Re: discard and barriers

Steven Whitehouse <swhiteho@xxxxxxxxxx> · Mon, 16 Aug 2010 10:41:51 +0100

Hi,

On Sat, 2010-08-14 at 16:52 +0200, Christoph Hellwig wrote:
> On Sat, Aug 14, 2010 at 10:14:51AM -0400, Ted Ts'o wrote:
> > Also, to be clear, the block layer will guarantee that a trim/discard
> > of block 12345 will not be reordered with respect to a write block
> > 12345, correct?
> 
> Right now that is what the hardbarrier does, and that's what we're
> trying to get rid of.  For XFS we prevent this by something that is
> called the busy extent list - extents delete by a transaction are
> inserted into it (it's actually a rbtree not a list these days),
> and before we can reuse blocks from it we need to ensure that it
> is fully commited.  discards only happen off that list and extents
> are only removed from it once the discard has finished.  I assume
> other filesystems have a similar mechanism.
> 
GFS2 has a similar concept, which compares two bit maps to generate the
extent list to generate the discards.

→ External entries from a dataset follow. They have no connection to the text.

(** After the cache: the provider is called (gateway.go, from [g.chat.Chat]). *)
Definition chatProvider g ctx (req : ChatRequest) (f : flight) (cacheKey : option string)
    (cacheStatus : string) : M W (error + ChatResult) :=
  let! '(response, err) := service.Chat (chat g) ctx (Some req) in
  match err with
  | Some e =>
      let selectedProvider := providerNameFromError e (providerName g) in
      releaseIdempotency g (fl_key f) (fl_fingerprint f) (fl_acquired f) ;!
      recordSince g ctx (fl_startedAt f) (fl_requestID f) selectedProvider (Model req)
        storage.StatusFailed zeroUsage cacheStatus (gatewayErrorCode e) ;!
      ret (inl e)
  | None =>
      match response with
      | None => panic
      | Some response =>
          let selectedProvider :=
            if bool_decide (resp_Provider response = "") then providerName g else resp_Provider response in
          (match codec.MarshalResponse response with
           | inl e => errorSink g (EWrap "encode response for Redis" e)
           | inr payload =>
               (match cacheKey, cache_ g with
                | Some key, Some c =>
                    let! '(cacheCtx, cancel) :=
                      context.WithTimeout context.Background (operationTimeout g) in
                    let! err := cache.store_Set c cacheCtx key payload in
                    (match err with Some e => errorSink g e | None => ret tt end) ;!
                    context.cancel cancel
                | _, _ => ret tt
                end) ;!
               completeIdempotency g (fl_key f) (fl_fingerprint f) payload (fl_acquired f)
           end) ;!
          recordSince g ctx (fl_startedAt f) (fl_requestID f) selectedProvider (Model req)
            storage.StatusSucceeded (resp_Usage response) cacheStatus "" ;!
          ObserveTokens (observer g) selectedProvider (resp_Usage response) ;!
          ret (inr (mkChatResult response (fl_requestID f) selectedProvider cacheStatus false (fl_rate f)))
      end
  end.

(** After the reservation: the cache is consulted. *)
Definition chatCached g ctx (req : ChatRequest) (md : RequestMetadata) (f : flight)
  : M W (error + ChatResult) :=
  match cache.Key (ClientIdentity md) (Some req) with
  | inl e =>
      releaseIdempotency g (fl_key f) (fl_fingerprint f) (fl_acquired f) ;!
      ret (inl (EDependency "cache_fingerprint_failed" (Some e)))
  | inr cacheKey =>
      match cacheKey, cache_ g with
      | Some key, Some c =>
          let! got := cache.store_Get c ctx key in
          match got with
          | inl e => errorSink g e ;! chatProvider g ctx req f cacheKey cache.StatusMiss
          | inr None => chatProvider g ctx req f cacheKey cache.StatusMiss
          | inr (Some payload) =>
              match codec.UnmarshalResponse payload with
              | inl e =>
                  errorSink g (EWrap "decode cached response" e) ;!
                  chatProvider g ctx req f cacheKey cache.StatusMiss
              | inr cached =>
                  ObserveCacheHit (observer g) ;!
                  completeIdempotency g (fl_key f) (fl_fingerprint f) payload (fl_acquired f) ;!
                  recordSince g ctx (fl_startedAt f) (fl_requestID f) "cache" (Model req)
                    storage.StatusCacheHit zeroUsage cache.StatusHit "" ;!
                  ret (inr (mkChatResult cached (fl_requestID f) "cache" cache.StatusHit false (fl_rate f)))
              end
          end
      | _, _ => chatProvider g ctx req f cacheKey cache.StatusBypass
      end
  end.

(** After the rate limit: the idempotency key is reserved, if there is one. *)
Definition chatReserved g ctx (req : ChatRequest) (md : RequestMetadata) (idempotencyKey requestID : string)
    (startedAt : Z) (rateDecision : Decision) : M W (error + ChatResult) :=
  if bool_decide (idempotencyKey = "") then
    chatCached g ctx req md (mkFlight requestID startedAt rateDecision "" "" false)
  else
    match idempotency_ g with
    | None => ret (inl (EDependency "idempotency_unavailable" None))
    | Some store =>
        match requestFingerprint req with
        | inl e => ret (inl (EDependency "request_fingerprint_failed" (Some e)))
        | inr fingerprint =>
            let scopedIdempotencyKey := idempotency.ScopedKey (ClientIdentity md) idempotencyKey in
            let! begin := idempotency.store_Begin store ctx scopedIdempotencyKey fingerprint in
            match begin with
            | inl e => ret (inl (EDependency "idempotency_unavailable" (Some e)))
            | inr begin =>
                match idempotency.res_Status begin with
                | idempotency.StatusAcquired =>
                    chatCached g ctx req md
                      (mkFlight requestID startedAt rateDecision scopedIdempotencyKey fingerprint true)
                | idempotency.StatusPending =>
                    let err := EIdempotency "idempotency_request_in_progress" in
                    recordRejected g ctx requestID (Model req) startedAt err ;!
                    ret (inl err)
                | idempotency.StatusConflict =>
                    let err := EIdempotency "idempotency_key_conflict" in
                    recordRejected g ctx requestID (Model req) startedAt err ;!
                    ret (inl err)
                | idempotency.StatusCompleted =>
                    match codec.UnmarshalResponse (idempotency.res_Response begin) with
                    | inl e => ret (inl (EDependency "idempotency_result_corrupt" (Some e)))
                    | inr replay =>
                        recordSince g ctx startedAt requestID "idempotency" (Model req)
                          storage.StatusIdempotencyReplay zeroUsage cache.StatusBypass "" ;!
                        ret (inr (mkChatResult replay requestID "idempotency" cache.StatusBypass true
                                    rateDecision))
                    end
                end
            end
        end
    end.
(* ===== verification/Api.v ===== *)
(** * The HTTP API (internal/api/handler.go, internal/api/request_id.go)

    The handlers over the gateway: decoding, the mapping of errors to responses,
    response headers, and the event stream to the client. The web framework is a
    parameter: a [Context] offers its operations on the request and the response. *)

From stdpp Require Import base gmap list strings.
From Stdlib Require Import ZArith Ascii Lia.
From S2P Require Import Prelude Float64 Types GoStrings Context Codec Trace Provider Sse Service Gateway.

Local Open Scope Z_scope.
Local Open Scope go_scope.

Module api.

Record errorDetail : Type := mkErrorDetail {
  Message : string;
  Type_ : string;
  Code : string;
}.

(** The values the handlers encode as a body. *)
Inductive Body : Type :=
| BodyError (e : errorDetail)
| BodyResponse (r : ChatResponse)
| BodyHealth (status : string).

(** [gin.Context]: the request, and operations on the response. *)
Record Context (W : Type) : Type := mkContext {
  RemoteAddr : string;
  RequestContext : context.Ctx;
  GetHeader : string -> string;
  (** [ShouldBindJSON] on a body limited to the given number of bytes *)
  ShouldBindJSON : Z -> M W (error + ChatRequest);
  ResponseHeader : string -> M W string;
  Header : string -> string -> M W unit;
  JSON : Z -> Body -> M W unit;
  Status : Z -> M W unit;
  WriteString : string -> M W (option error);
  Flush : M W unit;
  Abort : M W unit;
  Next : M W unit;
  (** [metrics.SetModel] *)
  SetModel : string -> M W unit;
}.
Arguments RemoteAddr {W} _.
Arguments RequestContext {W} _.
Arguments GetHeader {W} _ _.
Arguments ShouldBindJSON {W} _ _.
Arguments ResponseHeader {W} _ _.
Arguments Header {W} _ _ _.
Arguments JSON {W} _ _ _.
Arguments Status {W} _ _.
Arguments WriteString {W} _ _.
Arguments Flush {W} _.
Arguments Abort {W} _.
Arguments Next {W} _.
Arguments SetModel {W} _ _.

Definition maxRequestBodyBytes : Z := Z.shiftl 1 20.

(** ** The caller's address *)

(** [bytealg.IndexByteString] and [LastIndexByteString] *)
Fixpoint index_byte (c : Z) (l : list Z) : option nat :=
  match l with
  | [] => None
  | x :: l => if x =? c then Some 0%nat else S <$> index_byte c l
  end.
Fixpoint last_index_byte (c : Z) (l : list Z) : option nat :=
  match l with
  | [] => None
  | x :: l =>
      match last_index_byte c l with
      | Some i => Some (S i)
      | None => if x =? c then Some 0%nat else None
      end
  end.

(** [net.SplitHostPort]: the host, if the address is well formed. *)
Definition SplitHostPort (hostport : string) : option string :=
  let l := bytes_of hostport in
  match last_index_byte 58 l with
  | None => None
  | Some i =>
      let finish (host : list Z) (j k : nat) :=
        if bool_decide (is_Some (index_byte 91 (drop j l))) then None
        else if bool_decide (is_Some (index_byte 93 (drop k l))) then None
        else Some (of_bytes host) in
      if bool_decide (head l = Some 91) then
        match index_byte 93 l with
        | None => None
        | Some e =>
            if bool_decide (S e = length l) then None
            else if bool_decide (S e = i) then finish (take (e - 1) (drop 1 l)) 1%nat (S e)
            else None
        end
      else if bool_decide (is_Some (index_byte 58 (take i l))) then None
      else finish (take i l) 0%nat 0%nat
  end.

Section handlers.
Context {W : Type} {HR : context.HasRuntime W} {HS : context.Scheduler W}.
Context {HRand : gateway.Random W} `{!codec.Sha256, !codec.Json}.
Context (g : gateway.GatewayService W) (c : Context W).

Definition requestMetadata : M W gateway.RequestMetadata :=
  let identity := default (RemoteAddr c) (SplitHostPort (RemoteAddr c)) in
  let identity := if bool_decide (TrimSpace identity = "") then "unknown" else identity in
  let! id := ResponseHeader c "X-Request-ID" in
  ret (gateway.mkMetadata identity (GetHeader c "Idempotency-Key") id).

Definition writeError (status : Z) (errorType code message : string) : M W unit :=
  JSON c status (BodyError (mkErrorDetail message errorType code)).

Definition applyRateLimitHeaders (d : Decision) : M W unit :=
  if Limit d <=? 0 then ret tt
  else
    Header c "X-RateLimit-Limit" (Itoa (Limit d)) ;!
    Header c "X-RateLimit-Remaining" (Itoa (Z.max 0 (Remaining d))).

Definition applyResultHeaders (r : gateway.ChatResult) : M W unit :=
  Header c "X-Request-ID" (gateway.cr_RequestID r) ;!
  Header c "X-ModelGate-Cache" (gateway.cr_CacheStatus r) ;!
  Header c "X-ModelGate-Provider" (gateway.cr_Provider r) ;!
  (if gateway.cr_IdempotencyReplayed r then Header c "Idempotency-Replayed" "true" else ret tt) ;!
  applyRateLimitHeaders (gateway.cr_RateLimit r).

(** The value of Retry-After: whole seconds, at least one. *)
Definition retryAfterSeconds (d : Decision) : Z :=
  Z.max 1 (Z.quot (wrap64 (RetryAfter d + second - 1)) second).

Definition writeMappedError (err : error) : M W unit :=
  (match as_upstream err with
   | Some u => if bool_decide (ue_Provider u = "") then ret tt else Header c "X-ModelGate-Provider" (ue_Provider u)
   | None => ret tt
   end) ;!
  match as_validation err with
  | Some (code, message) => writeError 400 "invalid_request_error" code message
  | None =>
  match as_ratelimit err with
  | Some d =>
      applyRateLimitHeaders d ;!
      Header c "Retry-After" (Itoa (retryAfterSeconds d)) ;!
      writeError 429 "rate_limit_error" "rate_limit_exceeded" "request rate limit exceeded"
  | None =>
  match as_idempotency err with
  | Some code =>
      let message :=
        if bool_decide (code = "idempotency_key_conflict")
        then "Idempotency-Key was already used with a different request"
        else "a request with this Idempotency-Key is already in progress" in
      Header c "Retry-After" "1" ;!
      writeError 409 "invalid_request_error" code message
  | None =>
  match as_dependency err with
  | Some (code, _) =>
      writeError 503 "service_unavailable_error" code "a required gateway dependency is unavailable"
  | None =>
  match as_upstream err with
  | Some _ =>
      let code := provider.ErrorCode err in
      if bool_decide (code = "upstream_timeout") then
        writeError 504 "upstream_error" code "provider request timed out"
      else if bool_decide (code = "no_healthy_provider") then
        writeError 503 "upstream_error" code "no healthy provider is available"
      else writeError 502 "upstream_error" code "provider request failed"
  | None =>
      if errors_Is err DeadlineExceeded then
        writeError 504 "upstream_error" "upstream_timeout" "provider request timed out"
      else if errors_Is err Canceled then
        writeError 408 "request_error" "request_canceled" "request was canceled"
      else writeError 502 "upstream_error" "provider_request_failed" "provider request failed"
  end end end end end.

(** [json.Marshal] of a pointer: nil is encoded as null. *)
Definition marshalChunk (chunk : option ChatStreamChunk) : error + string :=
  match chunk with
  | Some chunk => codec.MarshalChunk chunk
  | None => inr "null"
  end.

Definition writeSSEChunk (chunk : option ChatStreamChunk) : M W (option error) :=
  match marshalChunk chunk with
  | inl err => ret (Some (EWrap "encode stream chunk" err))
  | inr payload =>
      let! err := WriteString c (sse.frame payload) in
      match err with
      | Some err => ret (Some (EWrap "write stream chunk" err))
      | None => Flush c ;! ret None
      end
  end.

(** [defer result.Stream.Close()] during [m], when the stream is in state [s]: a
    panic of [m] closes it. (Where [m] is a [Recv], [s] is the state before it.) *)
Definition closing {A} (st : provider.Stream W) (s : provider.stream_state st) (m : M W A) : M W A :=
  onPanic (let! _ := provider.Close st s in ret tt) m.

(** The loop after the first chunk; the code has no bound, [fuel] bounds the
    number of [Recv] calls. *)
Fixpoint serveLoop (st : provider.Stream W) (fuel : nat) (s : provider.stream_state st)
  : M W (provider.stream_state st) :=
  match fuel with
  | O => fun w => Block w
  | S fuel =>
      let! '((chunk, err), s) := closing st s (provider.Recv st s) in
      match err with
      | None =>
          let! werr := closing st s (writeSSEChunk chunk) in
          match werr with
          | Some _ => ret s
          | None => serveLoop st fuel s
          end
      | Some e =>
          if errors_Is e EOF then
            closing st s (let! _ := WriteString c (sse.frame "[DONE]") in Flush c) ;!
            ret s
          else ret s
      end
  end.

(** The headers of an event stream and its first chunk. *)
Definition beginStream (firstChunk : option ChatStreamChunk) : M W (option error) :=
  Header c "Content-Type" "text/event-stream" ;!
  Header c "Cache-Control" "no-cache" ;!
  Header c "Connection" "keep-alive" ;!
  Header c "X-Accel-Buffering" "no" ;!
  Status c 200 ;!
  writeSSEChunk firstChunk.

(** From the first [Recv]; the stream is closed when the handler returns. *)
Definition serveStream (st : provider.Stream W) (fuel : nat) : M W unit :=
  let! '((firstChunk, err), s) := closing st (provider.stream_init st) (provider.Recv st (provider.stream_init st)) in
  let! s :=
    match err with
    | Some e =>
        closing st s
          (writeMappedError (if errors_Is e EOF then EText "provider stream ended before the first chunk" else e)) ;!
        ret s
    | None =>
        let! werr := closing st s (beginStream firstChunk) in
        match werr with
        | Some _ => ret s
        | None => serveLoop st fuel s
        end
    end in
  let! _ := provider.Close st s in
  ret tt.

(** The response to a request whose stream was opened. *)
Definition serveResult (result : gateway.StreamResult W) (fuel : nat) : M W unit :=
  let st := gateway.sr_Stream result in
  closing st (provider.stream_init st)
    (applyRateLimitHeaders (gateway.sr_RateLimit result) ;!
     Header c "X-Request-ID" (gateway.sr_RequestID result) ;!
     Header c "X-ModelGate-Provider" (gateway.sr_Provider result)) ;!
  serveStream st fuel.

Definition streamChatCompletions (fuel : nat) (req : ChatRequest) : M W unit :=
  let! md := requestMetadata in
  let! r := gateway.ChatStream g (RequestContext c) (Some req) md in
  match r with
  | inl err => writeMappedError err
  | inr result => serveResult result fuel
  end.

Definition ChatCompletions (fuel : nat) : M W unit :=
  let! bound := ShouldBindJSON c maxRequestBodyBytes in
  match bound with
  | inl _ =>
      writeError 400 "invalid_request_error" "invalid_json"
        "request body must be valid JSON and no larger than 1 MiB"
  | inr req =>
      SetModel c (Model req) ;!
      if Stream req then streamChatCompletions fuel req
      else
        let! md := requestMetadata in
        let! r := gateway.Chat g (RequestContext c) (Some req) md in
        match r with
        | inr result =>
            applyResultHeaders result ;!
            JSON c 200 (BodyResponse (gateway.cr_Response result))
        | inl err => writeMappedError err
        end
  end.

This is done after each resource
group has been committed to the journal, and just before the resource
group bitmap is updated with the newly freed blocks (and marked dirty).

Any remote node wanting to use that new space will cause a further
journal flush when it requests the resource group lock (as well as in
place write back of that resource group, of course).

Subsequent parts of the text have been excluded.